▶ **WORK TO BE COMPLETED**
Start at the line containing "Lemma exec_reachable_ok dag" and transcribe every line exactly through the end of the records below, and only those lines.

DATA FOR ANALYSIS: Begin

(* ===== verification/JobDagExec.v ===== *)
(** Running a job DAG: completions, failures and the ready set
    ([jdag_mark_completed], [jdag_mark_failed], [jdag_get_ready_nodes]). *)

From S2P Require Import Prelude Graph JobDag JobDagWf JobDagSort.

Definition completed (dag : jdag) (i : nat) : Prop := node_state (node dag i) = NODE_COMPLETED.
#[export] Instance completed_dec dag i : Decision (completed dag i).
Proof. unfold completed. apply _. Defined.

(** The stored indegree counts the dependencies that have not completed. *)
Definition waiting (dag : jdag) (i : nat) : nat :=
  count_if (fun u => negb (bool_decide (completed dag u))) (ins dag i).

Record exec_ok (dag : jdag) : Prop := {
  eo_links : links_ok dag;
  eo_ids : NoDup (node_id <$> nodes dag);
  eo_loop : forall i, i ∉ outs dag i;
  eo_deg : forall i, indegree (node dag i) = Z.of_nat (waiting dag i);
}.

(** Runs: a job completes once, and only a job that has not completed fails. *)
Inductive exec_step (dag : jdag) : jdag -> Prop :=
  | exec_complete id i now : find_node dag id = Some i -> ~ completed dag i ->
      exec_step dag (jdag_mark_completed dag id now).2
  | exec_fail id i : find_node dag id = Some i -> ~ completed dag i ->
      exec_step dag (jdag_mark_failed dag id).2.

(** ** The successor loops *)

Lemma alter_loop_lookup {A} (f : A -> A) (l : list A) succs :
  NoDup succs -> forall i,
  foldl (fun l s => alter f s l) l succs !! i = if decide (i ∈ succs) then f <$> l !! i else l !! i.
Proof.
  revert l. induction succs as [|s succs IH]; intros l Hnd i; [done|]. cbn [foldl].
  apply NoDup_cons in Hnd as [Hs Hnd]. rewrite IH by done.
  destruct (decide (i = s)) as [->|Hne].
  - rewrite decide_False, decide_True by (done || by left). by rewrite list_lookup_alter_eq.
  - rewrite list_lookup_alter_ne by done.
    by rewrite (decide_ext (i ∈ s :: succs) (i ∈ succs)) by (rewrite elem_of_cons; naive_solver).
Qed.

Lemma alter_loop_length {A} (f : A -> A) (l : list A) succs :
  length (foldl (fun l s => alter f s l) l succs) = length l.
Proof. revert l. induction succs as [|s succs IH]; intros l; [done|]. cbn. by rewrite IH, length_alter. Qed.

(** Both marks set one node's state and then touch its successors. *)
Lemma mark_node dag (f g : jdag_node -> jdag_node) idx i :
  links_ok dag -> (idx < node_count dag)%nat ->
  (forall nd, out_edges (f nd) = out_edges nd) ->
  let dag1 := dag <| nodes ::= alter f idx |> in
  let dag2 := dag1 <| nodes ::= fun l => foldl (fun l s => alter g s l) l (out_edges (node dag1 idx)) |> in
  node_count dag2 = node_count dag /\
  node dag2 i = (if decide (i ∈ outs dag idx) then g else id)
                  (if decide (i = idx) then f (node dag idx) else node dag i).
Proof.
  intros Hl Hidx Hf dag1 dag2.
  assert (Hn1 : forall i, node dag1 i = if decide (i = idx) then f (node dag idx) else node dag i)
    by (intros; by apply node_alter).
  assert (Hout : out_edges (node dag1 idx) = outs dag idx).
  { rewrite Hn1, decide_True by done. apply Hf. }
  assert (Hc1 : node_count dag1 = node_count dag) by apply count_alter.
  split.
  { unfold dag2, node_count. cbn. rewrite alter_loop_length. apply Hc1. }
  rewrite <- Hn1. unfold node at 1.
  change (nodes dag2) with
    (foldl (fun l s => alter g s l) (nodes dag1) (out_edges (node dag1 idx))).
  rewrite Hout, list_lookup_total_alt, alter_loop_lookup by apply Hl.
  case_decide as Hi.
  - assert (Hin : (i < node_count dag1)%nat) by (rewrite Hc1; by apply (lo_out _ Hl idx)).
    by rewrite (node_lookup_lt dag1 i Hin).
  - unfold node. by rewrite list_lookup_total_alt.
Qed.

Lemma links_same dag dag' :
  node_count dag' = node_count dag -> (forall i, outs dag' i = outs dag i) ->
  (forall i, ins dag' i = ins dag i) -> links_ok dag -> links_ok dag'.
Proof. intros Hc Ho Hi [Lo Li No Ni]. split; intros i; rewrite ?Ho, ?Hi; try intros j; rewrite ?Hc, ?Ho, ?Hi; auto. Qed.

Lemma exec_init dag : dag_ok dag -> (forall i, ~ completed dag i) -> exec_ok dag.
Proof.
  intros [_ Hids Hl Hd Hac] Hn. split; try done.
  - intros i Hi. apply (Hac i), tc_once. by apply dedge_alt.
  - intros i. destruct (Hd i) as [-> _]. f_equal. unfold waiting.
    rewrite (count_if_ext (fun _ => true)); [by rewrite count_if_true|].
    intros y _. by rewrite bool_decide_eq_false_2.
Qed.

Definition complete_node (now : Z) (nd : jdag_node) : jdag_node :=
  nd <| node_state := NODE_COMPLETED |> <| completed_at := now |>.

Lemma mark_completed_nodes dag jid i now j :
  links_ok dag -> find_node dag jid = Some i ->
  node_count (jdag_mark_completed dag jid now).2 = node_count dag /\
  node (jdag_mark_completed dag jid now).2 j =
    (if decide (j ∈ outs dag i) then release else id)
      (if decide (j = i) then complete_node now (node dag i) else node dag j).
Proof.
  intros Hl Hid. pose proof (find_node_Some _ _ _ Hid) as [Hi _].
  unfold jdag_mark_completed. rewrite Hid. cbn [snd].
  by apply (mark_node dag (complete_node now) release i j Hl Hi).
Qed.

Lemma mark_completed_same dag jid i now :
  links_ok dag -> find_node dag jid = Some i ->
  forall j, node_id (node (jdag_mark_completed dag jid now).2 j) = node_id (node dag j) /\
    outs (jdag_mark_completed dag jid now).2 j = outs dag j /\
    ins (jdag_mark_completed dag jid now).2 j = ins dag j /\
    (completed (jdag_mark_completed dag jid now).2 j <-> completed dag j \/ j = i).
Proof.
  intros Hl Hid j. unfold outs, ins, completed.
  rewrite (proj2 (mark_completed_nodes dag jid i now j Hl Hid)). unfold release, complete_node.
  repeat case_decide; subst; cbn; repeat case_match; cbn; naive_solver.
Qed.

Lemma mark_completed_ok dag jid i now :
  exec_ok dag -> find_node dag jid = Some i -> ~ completed dag i ->
  exec_ok (jdag_mark_completed dag jid now).2 /\
  (forall j, completed (jdag_mark_completed dag jid now).2 j <-> completed dag j \/ j = i).
Proof.
  intros [Hl Hids Hloop Hd] Hid Hnc.
  pose proof (fun j => mark_completed_nodes dag jid i now j Hl Hid) as Hm.
  pose proof (mark_completed_same dag jid i now Hl Hid) as Hsame.
  set (dag2 := (jdag_mark_completed dag jid now).2) in *.
  assert (Hc : node_count dag2 = node_count dag) by (by destruct (Hm 0%nat)).
  assert (Hn := fun j => proj2 (Hm j)).
  split; [|by intros j; apply Hsame]. split.
  - eapply links_same; [exact Hc| | |exact Hl]; intros j; apply Hsame.
  - rewrite (node_ids_eq dag); [done|done|]. intros j. apply Hsame.
  - intros j. rewrite (proj1 (proj2 (Hsame j))). apply Hloop.
  - intros j. unfold waiting. rewrite (proj1 (proj2 (proj2 (Hsame j)))).
    assert (Hcd : forall u, bool_decide (completed dag2 u) = bool_decide (completed dag u \/ u = i)).
    { intros u. apply bool_decide_ext, Hsame. }
    rewrite (count_if_ext (fun u => negb (bool_decide (completed dag u \/ u = i)))) by (intros; by rewrite Hcd).
    rewrite Hn. destruct (decide (j ∈ outs dag i)) as [Hj|Hj].
    + assert (Hji : j <> i) by (intros ->; by apply (Hloop i)).
      apply (lo_out _ Hl) in Hj as [Hjn Hin]. rewrite decide_False by done.
      assert (Hw : waiting dag j = S (count_if (fun u => negb (bool_decide (completed dag u \/ u = i))) (ins dag j))).
      { apply (count_if_flip _ _ _ i); [by apply lo_nodup_in|done| | |].
        - by rewrite bool_decide_eq_false_2.
        - rewrite bool_decide_eq_true_2 by by right. done.
        - intros y Hy. f_equal. apply bool_decide_ext. naive_solver. }
      specialize (Hd j). rewrite Hw in Hd. unfold release. rewrite (proj2 (Z.ltb_lt _ _)) by lia.
      cbn. lia.
    + rewrite <- (count_if_ext _ (fun u => negb (bool_decide (completed dag u)))).
      * change (count_if _ _) with (waiting dag j). rewrite <- Hd. by case_decide; subst.
      * intros u Hu. f_equal. apply bool_decide_ext. split; [by left|]. intros [?| ->]; [done|].
        by apply (lo_in _ Hl) in Hu as [_ ?].
Qed.

Lemma mark_failed_nodes dag jid i j :
  links_ok dag -> find_node dag jid = Some i ->
  node_count (jdag_mark_failed dag jid).2 = node_count dag /\
  node (jdag_mark_failed dag jid).2 j =
    (if decide (j ∈ outs dag i) then skip_pending else id)
      (if decide (j = i) then (node dag i) <| node_state := NODE_FAILED |> else node dag j).
Proof.
  intros Hl Hid. pose proof (find_node_Some _ _ _ Hid) as [Hi _].
  unfold jdag_mark_failed. rewrite Hid. cbn [snd].
  apply (mark_node dag (fun nd => nd <| node_state := NODE_FAILED |>) skip_pending i j Hl Hi).
  done.
Qed.

Lemma mark_failed_ok dag jid i :
  exec_ok dag -> find_node dag jid = Some i -> ~ completed dag i ->
  exec_ok (jdag_mark_failed dag jid).2 /\
  (forall j, completed (jdag_mark_failed dag jid).2 j <-> completed dag j).
Proof.
  intros [Hl Hids Hloop Hd] Hid Hnc.
  pose proof (fun j => mark_failed_nodes dag jid i j Hl Hid) as Hm.
  set (dag2 := (jdag_mark_failed dag jid).2) in *.
  assert (Hc : node_count dag2 = node_count dag) by (by destruct (Hm 0%nat)).
  assert (Hsame : forall j, node_id (node dag2 j) = node_id (node dag j) /\ outs dag2 j = outs dag j /\
    ins dag2 j = ins dag j /\ indegree (node dag2 j) = indegree (node dag j) /\
    (completed dag2 j <-> completed dag j)).
  { intros j. unfold outs, ins, completed in *. rewrite (proj2 (Hm j)). unfold skip_pending.
    clear -Hnc. repeat case_decide; subst; cbn in *; split_and!; try done;
    unfold const in *; intuition congruence. }
  split; [|by intros j; apply Hsame]. split.
  - eapply links_same; [exact Hc| | |exact Hl]; intros j; apply Hsame.
  - rewrite (node_ids_eq dag); [done|done|]. intros j. apply Hsame.
  - intros j. rewrite (proj1 (proj2 (Hsame j))). apply Hloop.
  - intros j. destruct (Hsame j) as (_ & _ & Hin & -> & _). rewrite Hd. unfold waiting. rewrite Hin.
    f_equal. apply count_if_ext. intros u _. f_equal. apply bool_decide_ext. symmetry. apply Hsame.
Qed.

Lemma exec_step_ok dag dag' : exec_ok dag -> exec_step dag dag' -> exec_ok dag'.
Proof.
  intros Hok [jid i now Hid Hn|jid i Hid Hn].
  - by eapply mark_completed_ok.
  - by eapply mark_failed_ok.
Qed.

Lemma exec_reachable_ok dag dag' : exec_ok dag -> rtc exec_step dag dag' -> exec_ok dag'.
Proof. intros Hok Hr. induction Hr; eauto using exec_step_ok. Qed.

DATA FOR ANALYSIS: End

▶ **ANSWER BELOW**
Lemma exec_reachable_ok dag dag' : exec_ok dag -> rtc exec_step dag dag' -> exec_ok dag'.
Proof. intros Hok Hr. induction Hr; eauto using exec_step_ok. Qed.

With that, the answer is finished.